The Little Minister. EYE Institut

The Little Minister is a 1921 American silent drama film produced by Famous Players–Lasky and distributed by Paramount Pictures. It is based on an 1891 novel and 1897 play by J. M. Barrie. Betty Compson stars in the film. Earlier film adaptations of Barrie's novel were mad and this one was released within weeks of a version by Vitagraph starring Alice Calhoun.

==Plot==
As described in a film magazine, when the weavers of Thrums, Scotland, enraged by the reduction in the price of the "web," burn down a factory, Gavin, the "little minister," intervenes with the constables on their behalf. His intervention is resented and he has a clash with Thomas, riot leader and chief elder of the Kirk. The constables are hooted out of town.
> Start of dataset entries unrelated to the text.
(** * github-releases-summary: release fetcher, summarizer clients and
      repository list, embedded from [src/src/github_release.py],
      [src/src/gpt.py] and [src/app.py].

    Conventions of the embedding.
    - A Python [str] is a [string]; each character stands for one code point
      below 256.
    - A Python [int] is a [Z].
    - A call that may raise returns an [outcome]: [Ok v] or [Raise e].
    - A [while True] loop runs on fuel; [None] means the fuel ran out.
    - Text sent to standard output by [print] is not part of the model. *)

From Stdlib Require Import ZArith Ascii String List Lia Bool QArith.
From Stdlib Require DecimalString DecimalZ DecimalPos.
From stdpp Require Import base tactics option list gmap strings.

Local Open Scope string_scope.
Local Open Scope list_scope.
Local Open Scope Z_scope.

(** ** Exceptions and outcomes *)

Module Py.

(** The classes the program meets.  [BaseOnly] stands for the classes that
    derive from [BaseException] but not from [Exception]
    (KeyboardInterrupt, CancelledError, ...): [except Exception] lets them
    through. *)
Inductive exn_class :=
| ValueError
| TypeError
| IndexError
| AttributeError
| OverflowError
| OtherException (name : string)
| BaseOnly (name : string).

Record exn := Exn { exn_cls : exn_class; exn_str : string }.

(** [isinstance(e, Exception)] *)
Definition is_Exception (e : exn) : bool :=
  match exn_cls e with
  | BaseOnly _ => false
  | _ => true
  end.

Inductive outcome (A : Type) :=
| Ok (a : A)
| Raise (e : exn).
Arguments Ok {A} a.
Arguments Raise {A} e.

Definition bind {A B} (m : outcome A) (k : A -> outcome B) : outcome B :=
  match m with
  | Ok a => k a
  | Raise e => Raise e
  end.

(** *** Strings *)

Definition ascii_eqb (a b : ascii) : bool := Ascii.eqb a b.
Arguments ascii_eqb : simpl never.

(** [c.isspace()] on the code points below 256. *)
Definition isspace (c : ascii) : bool :=
  let n := nat_of_ascii c in
  ((9 <=? n) && (n <=? 13) || (28 <=? n) && (n <=? 32)
   || (n =? 133) || (n =? 160))%nat.
Lemma rne_cases (q : Q) :
  let f := Qfloor q in
  inject_Z f <= q < inject_Z f + 1
  /\ ((q - inject_Z f < 1 # 2 /\ rne q = f)
      \/ (1 # 2 < q - inject_Z f /\ rne q = (f + 1)%Z)
      \/ (q - inject_Z f == 1 # 2
          /\ rne q = if Z.even f then f else (f + 1)%Z)).
Proof.
  intros f. split.
  - split; [apply Qfloor_le |].
    pose proof (Qlt_floor q) as H. rewrite inject_Z_plus in H. exact H.
  - unfold rne. fold f.
    destruct (Qcompare_spec (q - inject_Z f) (1 # 2)) as [H | H | H]; auto.
Qed.

Lemma rne_comp (q q' : Q) : q == q' -> rne q = rne q'.
Proof.
  intros E. unfold rne. rewrite (Qfloor_comp _ _ E).
  assert (C : Qcompare (q - inject_Z (Qfloor q')) (1 # 2)
              = Qcompare (q' - inject_Z (Qfloor q')) (1 # 2))
    by (apply Qcompare_comp; [rewrite E |]; reflexivity).
  now rewrite C.
Qed.

Lemma rne_int (z : Z) : rne (inject_Z z) = z.
Proof.
  unfold rne. rewrite Qfloor_Z.
  destruct (Qcompare_spec (inject_Z z - inject_Z z) (1 # 2)) as [H | H | H];
    [lra | reflexivity | lra].
Qed.

Lemma rne_error (q : Q) : Qabs (inject_Z (rne q) - q) <= 1 # 2.
Proof.
  destruct (rne_cases q) as [[Hl Hu] [[H ->] | [[H ->] | [H ->]]]];
    apply Qabs_Qle_condition.
  - lra.
  - rewrite inject_Z_plus. change (inject_Z 1) with 1. lra.
  - destruct (Z.even (Qfloor q));
      [| rewrite inject_Z_plus; change (inject_Z 1) with 1]; lra.
Qed.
Lady Babbie, a supposed young gypsy woman, is suspected of having notified the police against the rioters, but when Gavin questions her, her beauty charms him and he allows her to go. She is in fact Lady Barbara, daughter of the magistrate Lord Rintoul, who knows nothing of her gypsy wanderings. She is engaged to Captain Halliwell, commander of the troops at the barracks. When she hears him order the troops out after the rioters, she decides to warn the weavers who are preparing for the return of the constables or soldiers. Sentinels are posted and told to blow a horn when the military approaches.

Hearing of this, Babbie attempts to blow a horn but fails. When Gavin appears, she induces him to blow the instrument. He becomes enraged when he learns that he has been tricked. The two rejoin the weavers and assist them in escaping. Captain Halliwell orders Babbie's arrest. Disguised in a cloak and hood, she prevails upon Gavin to pass her off as his wife. A reward is then offered for her arrest. Gavin pleads with Lord Rintoul for her release and confesses that he warned the weavers. Babbie has made her escape and, upon returning home, overhears Gavin pleading with her father. Lord Rintoul admires his bravery and, although requested by Captain Halliwell, does not order Gavin's arrest. The Lord says that if Gavin had announced that the gypsy is his wife, she is his under Scottish law.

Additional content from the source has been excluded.